The reply to the records below should contain exactly the lines from the line with "as sequences of" through the line with "modes are the", and nothing besides.

# Dataset:
=== Begin Enclosure ===

(* ===== verification/Prelude.v ===== *)
(** * zwaved: a Z-Wave controller daemon

    zwaved drives a Z-Wave USB dongle.  Its parts, from the wire up (paths are
    under [src/src/]):

    - a serial link to the dongle: one-byte ACK/NAK/CAN and checksummed data frames
      ([zwave-protocol/ZwaveDataFrame.cpp]), a byte-fed parser, and a sender with
      acknowledgement, time-outs and retries ([FrameTransport.cpp]);
    - the Host API: requests, responses and callbacks carried in those frames
      ([HostApi.cpp], [HostApiSession.cpp]);
    - command classes: the application frames of the radio network
      ([zwave-protocol/application/]), with the CRC-16 and Transport Service
      wrappers around them;
    - Security S0 and S2 ([zwave-protocol/security/]), and the orchestrators
      ([orchestrator/]) that run inclusion, key exchange and encrypted traffic over a
      synchronous message bus;
    - the protocol thread ([zwave-protocol/ProtocolThread.cpp]): commands from the bus
      become requests for the dongle, frames from the dongle become bus events;
    - stores in one SQLite file: node registry, pending queue for sleeping nodes,
      policies, scenes, node metadata and values, S2 generators;
    - orchestrators on the bus: set-up and interview of a new node, wake-up, scenes,
      logical thermostats;
    - a D-Bus API, and a terminal client ([src/utils/zwave-terminal/]).

    ** Files

    - [Prelude]: machine integers kept in [Z] and narrowed where the C++ narrows;
      reads and copies of a byte buffer, whose out-of-range value is the parameter
      [Oob], so that "in bounds" is "the same for every [Oob]"; tactics and hint
      databases.
    - [DataFrame]: [ZwaveDataFrame], record for object, [parseFromBuffer] and
      [toBuffer].
    - [FrameTransport]: the parser state machine [feed], the dispatcher [pumpOnce]
      and the sender [sendRequest], against the class [SerialIO] of a port and a
      clock with its laws; the abstract send protocol it refines.
    - [SerialPort] (Module [Port]): the port over the system calls of [Posix]; an open
      port, [OpenPort], is an instance of [SerialIO] that satisfies its laws.
    - [HostApi]: every encoder and decoder of [HostApi.cpp], and the session tracker.
    - [Crc16], [TransportService]: the two wrappers; the reassembler's buffers are
      lists, an access past their end is a distinguished result.
    - [EncodedValue], [CommandClasses]: the precision/scale/size format, and one
      Module per command class with its hand-written encoders and decoders.
    - [S2Codec]: Modules [Span] (the CTR_DRBG nonce generator), [NonceSync],
      [Encap], [Kex]; AES is the class [S2Crypto] with its laws, and [Toy] a
      concrete instance of them.
    - [S2SpanManager]: the per-peer nonce state machine of [SpanManager.cpp], peers
      in a [gmap]; two managers in conversation; [SpanTable], the table of [Span.cpp].
    - [S2Transport]: key derivation and the inbound and outbound orchestrators, each
      handler a function from its state to the bus messages it publishes and the new
      state; the node registry is the class [NodeSecurity].
    - [S2KeyInstall]: Modules [PublicKey] (with the DSK and its PIN) and
      [KeyInstall].
    - [S2Bootstrap]: Module [Boot], the inclusion handshake as a step function on
      sessions and phases; the runs it reaches.
    - [S2BootstrapRun]: a node that follows the protocol, run against [Boot].
    - [S2Primitives] (Module [Primitives]): the primitives behind [S2Crypto] and [Ecdh],
      as sequences of the calls of [Evp], OpenSSL, whose manual is [EvpLaws].
    - [S0Codec]: Module [S0], the S0 frames and the table of issued nonces; the AES
      modes are the class [S0Crypto], with the instance [S0Toy].
    - [S0Traffic]: Modules [Unwrap] (nonce responder and the unwrapping of CRC-16,
      Transport Service and S0 frames), [Outbound] and [S0Boot].
    - [Sqlite]: the database handle of the stores.  A table is a value of the store's
      own type, a statement a function on it; whether a statement can be prepared and
      how far its steps get is the class [SqliteEnv], asked once per statement.
    - [NodeRegistry] (Module [Registry]): the nodes in memory and in the table, every
      operation; [Schema]: the versions of the table and their migration.
    - [PendingQueue] (Module [Queue]): commands for sleeping nodes and the wake-up
      cycle, against the abstract priority queues of [Queue.Spec].
    - [PolicyRegister] (Modules [Policy], [Register]): the policy blobs, their merge and
      the register; [PolicyBlob] (Module [Blob]): the same codec in the terminal client.
    - [SceneStore] (Module [Scene]): scenes, triggers and the scene orchestrator,
      against the maps of [SceneSpec].
    - [NodeStores] (Modules [Metadata], [Values]): tags and last values of nodes.
    - [SpanStore] (Modules [Store], [SpanService]): the S2 generators across restarts.
    - [ProtocolThread] (Module [Thread]): the bus handlers, the request queue and the
      handler of every frame from the dongle, on one record of the daemon's state.
    - [ProtocolSession] (Module [Session]): the dispatch of requests with its waits, the
      introspection of a dongle and the bring-up of its network, on a world of port,
      clock and daemon that is itself a [SerialIO].
    - [ProtocolMain] (Module [Main]): the thread's outer loop over [SerialPort], turn by
      turn, with what other threads publish in between.
    - [InterviewOrchestrator] (Module [Interview]), [InclusionOrchestrator] (Modules
      [Inclusion], and [Setup] for the two with the policy register),
      [ThermostatOrchestrator] (Module [Climate]): one step function each on the events
      they subscribe to.
    - [S0Interview] (Module [S0Join]): one frame followed through the unwrapper, the
      interview, the S0 inclusion and the protocol thread.
    - [Multicast]: Modules [MPAN] (group nonces, their table and extensions) and
      [Multicast] (the sender's rounds); the repository has no receiver.
    - [MessageBus]: topics, subscriptions, retained events and nested dispatch, a
      handler being a program over the bus; the callback lists are the class
      [CallbackLists] with its laws.
    - [Config] (Module [Config]): the parser of the configuration file and the events
      it becomes, against the format written down in [Spec]; [KeyFiles] (Modules
      [S2Keys], [S0Key]): the key files, over a [Host] whose calls may fail or stop
      short; [Logger]: producers, consumer and captured streams as a step relation;
      [DongleMonitor] (Module [Monitor]): hot-plug events over what [Udev] answers.
    - [StoreStartup] (Module [Startup]): how the seven stores find, make and open the
      one database file at their first use, over an [Os] and the tables of [Schema];
      Module [RegistryReports]: the reports the registry then hears.  [StoreLocks]
      (Modules [Locks], [StoreUse]): threads taking the mutex of the bus, the flags of
      [call_once] and the mutexes of the stores, interleaved.
    - [Daemon] (Module [Daemon]): options, signals and the main loop.
    - The terminal client.  [TerminalText] (Modules [Text], [Parse]): numbers in lines,
      both ways, and the parsers of [prompts.cpp]; [TerminalConsole]: its world, the
      monad [M] of programs that wait for the operator and may throw, the class [Daemon]
      that answers each call, the log and the node list; [TerminalFormat] (Module
      [Format]): names of codes; [TerminalHandlers], [TerminalPolicy],
      [TerminalScenes]: one program per handler of [handlers.cpp], [Form] being what an
      action on a node promises; [TerminalRender] (Module [Render]): panes and
      dialogues; [TerminalSignals]: the signals and their handlers; [TerminalMain]: the
      menus and the turns of the loop.  [TerminalLogic]: invariants of programs
      ([safe]), which [TerminalSafety], [TerminalMenus] and [TerminalSession] establish
      for the whole client; [TerminalNodes]: the node list after a signal.
    - The D-Bus API ([external-api/]).  [ExternalApi] (Module [Dbus]): what the backend
      keeps and every method handler, as programs over the stores; [ExternalStores]
      (Module [ApiSpec]): the maps its methods implement; [BackendRun] (Module
      [Backend]): the backend's life as programs of [MessageBus]; [TerminalDaemon]
      (Module [Wire]): calls of the client served by the backend.

    ** What the theorems show

    - Serial link: the parser decodes any stream of control bytes, frames and junk to
      exactly its frames, whatever the read boundaries, and stays within its buffer;
      parsing accepts exactly what serialising yields and detects corruption; the
      sender always returns, refines the abstract protocol, and is bounded in writes
      and waiting.  It loses bytes that follow an ACK in the same read.  On the port of
      the system, whatever is interrupted or cut short, what it reports as sent is on
      the line in one piece; a hang-up reads as a time-out.
    - Host API and command classes: layouts are read back field by field, decoders
      never read past the frame and accept disjoint sets of commands, values survive
      their round trips within their field widths.
    - Wrappers: CRC-16 detects every single-byte change; a split datagram is
      reassembled from its segments in any order.  A malformed first segment in
      mid-datagram makes the reassembler overrun its buffers.
    - S2 traffic: a frame is accepted exactly when it was sealed under the key, the
      nonce and the identity, or is a bare tag, taken for an empty command; after one
      nonce exchange two peers stay in step in both directions and across restarts;
      queued sends leave in order and open at the node; the inbound path republishes
      only what is so accepted.  A peer that lost its generator is never brought back.
    - S2 inclusion: nothing the bus delivers makes a node secure without the ritual,
      the class keys flow only to the answer of a granted request, sealed under the
      temporary key of the ritual, and a node that follows the protocol completes.
    - Primitives: whatever OpenSSL fails at, what is returned is the sealing, the
      opening, the code or the secret; a tag alone is taken for an authentic message
      where an empty vector's data is null.
    - S0: frames are accepted exactly when sealed under the derived keys and the
      nonce; nonces are fresh and used once; queued sends go out one per nonce.  The
      S0 inclusion takes a plaintext verification for an encrypted one.
    - Protocol thread: no command or frame makes it send application data in the clear
      to a node the registry has as secure; it returns from every wait; a request that
      cannot be sent is answered, except the start and the stop of an inclusion or
      exclusion; an
      inclusion is announced once, a failed one too; overlapping removals of failed
      nodes are confused.  It owns one descriptor while connected and none otherwise, and
      ends when the daemon stops; it misses a dongle that is replaced within a turn.
    - Stores: what the registry knows survives restarts and changes of network, and the
      types hold whatever the database does; the queue and the scenes refine maps and
      priority lists; what a failing statement loses is stated.  Two stores stamp the
      same version number and disable each other, in whatever order the stores are
      opened.  The terminal's policy codec agrees with the daemon's.  Peers stay in step
      over a restart, but a first start keeps no generators.  Threads that use the
      stores never wait for each other for ever when each store is opened before they
      start or used by bus handlers only; a first use on another thread can.
    - New nodes: the interview asks in order and ends exactly when it was answered in
      order; lifeline and policy follow, the policy exactly the entries the node can
      take.  A class the node only controls can hold that up for ever, and the first
      question to an S0 node travels in the clear.
    - Thermostats: what clients see of a group is the rollup of its members' last
      reports.
    - Multicast: every frame of a group opens for whoever holds the state of the group
      that the session hands out before it, and no state serves two frames.
    - Bus: dispatch returns as long as handlers publish what ranks lower, and then every
      subscriber was last given the retained value; a handler that publishes its own
      event never returns.
    - Process: a configuration file means what its documented format says, for modules
      that subscribe before or after it is read; keys that were announced are the keys
      of every later start; every log entry past the gate is written, in order; what the
      daemon knows of the dongle is right while ttys appear in time and their paths
      tell the devices apart; the daemon ends
      when it is asked to, unless asked within its start-up.
    - Terminal client: what is chosen and typed is what is called, once, with the values
      typed; every call fits its D-Bus types whatever is typed and signalled, and the
      selection and the log keep their bounds; an edit of an override writes back the
      stored policy with that entry merged in; a scene is stored as it was entered; the
      list follows the daemon's signals and keeps its selection; the panes of the screen
      stay apart.  A report of 255 association groups makes it ask for ever, and a
      selection below the list's last row is not shown.
    - D-Bus API: replies about policies, metadata, scenes and triggers are those of
      plain maps per network; the views of the nodes agree with each other and with the
      registry; what was published before the backend started is there to be read; an
      entry edited in the client comes into force in the daemon, unless the stored
      policy has its slot twice and the device has a default for it, or has no room
      for a 256th entry.

    ** Bounds and fuel

    The loops that are not structural carry fuel that provably suffices: the ACK wait
    of [sendRequest] is bounded by its 1.5 s budget in nanoseconds, the segmenting
    loop by the datagram's length, the extension walks by the chain's length, and the
    waits of the protocol thread by the longest of their deadlines, 5 s in nanoseconds,
    since every read of the port lets the clock advance.  The loop of a write takes a
    turn per byte and per interruption, refusal or empty write, whose number the class
    [Patience] gives; a system that takes nothing for ever holds
    it for ever.  The entry of a scene takes a
    line per turn, and the question for each group of a report 256 turns at most when
    it ends at all.

    ** Not modelled

    System calls (those of the serial port are the class [Posix]), threads and condition
    variables, locks other than those around the stores ([StoreLocks]), and what is
    written to the log; the D-Bus library, the bindings generated for it
    (names and types of methods are in [Wire]) and the emission of signals; in the
    terminal client the time stamps of its log, the set-up of ncurses, and signals that
    arrive within a turn; SQLite itself, behind [SqliteEnv]; the generated encoders and
    event structs, which are not in the repository (the encoders the protocol thread
    calls are the class [GeneratedEncoders]).  OpenSSL is behind [S0Crypto], [Evp] (and
    [S2Crypto], [Ecdh]) and [Entropy], the file system behind [Files], [Host] and [Os],
    udev behind [Udev], eventpp behind [CallbackLists].  In the component files the bus is the
    order in which handlers return what they publish; [MessageBus] models the bus
    itself. *)

From Stdlib Require Export ZArith Lia Bool.
From stdpp Require Export base list list_numbers option numbers sets.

=== End Enclosure ===

# Reply:
      as sequences of the calls of [Evp], OpenSSL, whose manual is [EvpLaws].
    - [S0Codec]: Module [S0], the S0 frames and the table of issued nonces; the AES
      modes are the class [S0Crypto], with the instance [S0Toy].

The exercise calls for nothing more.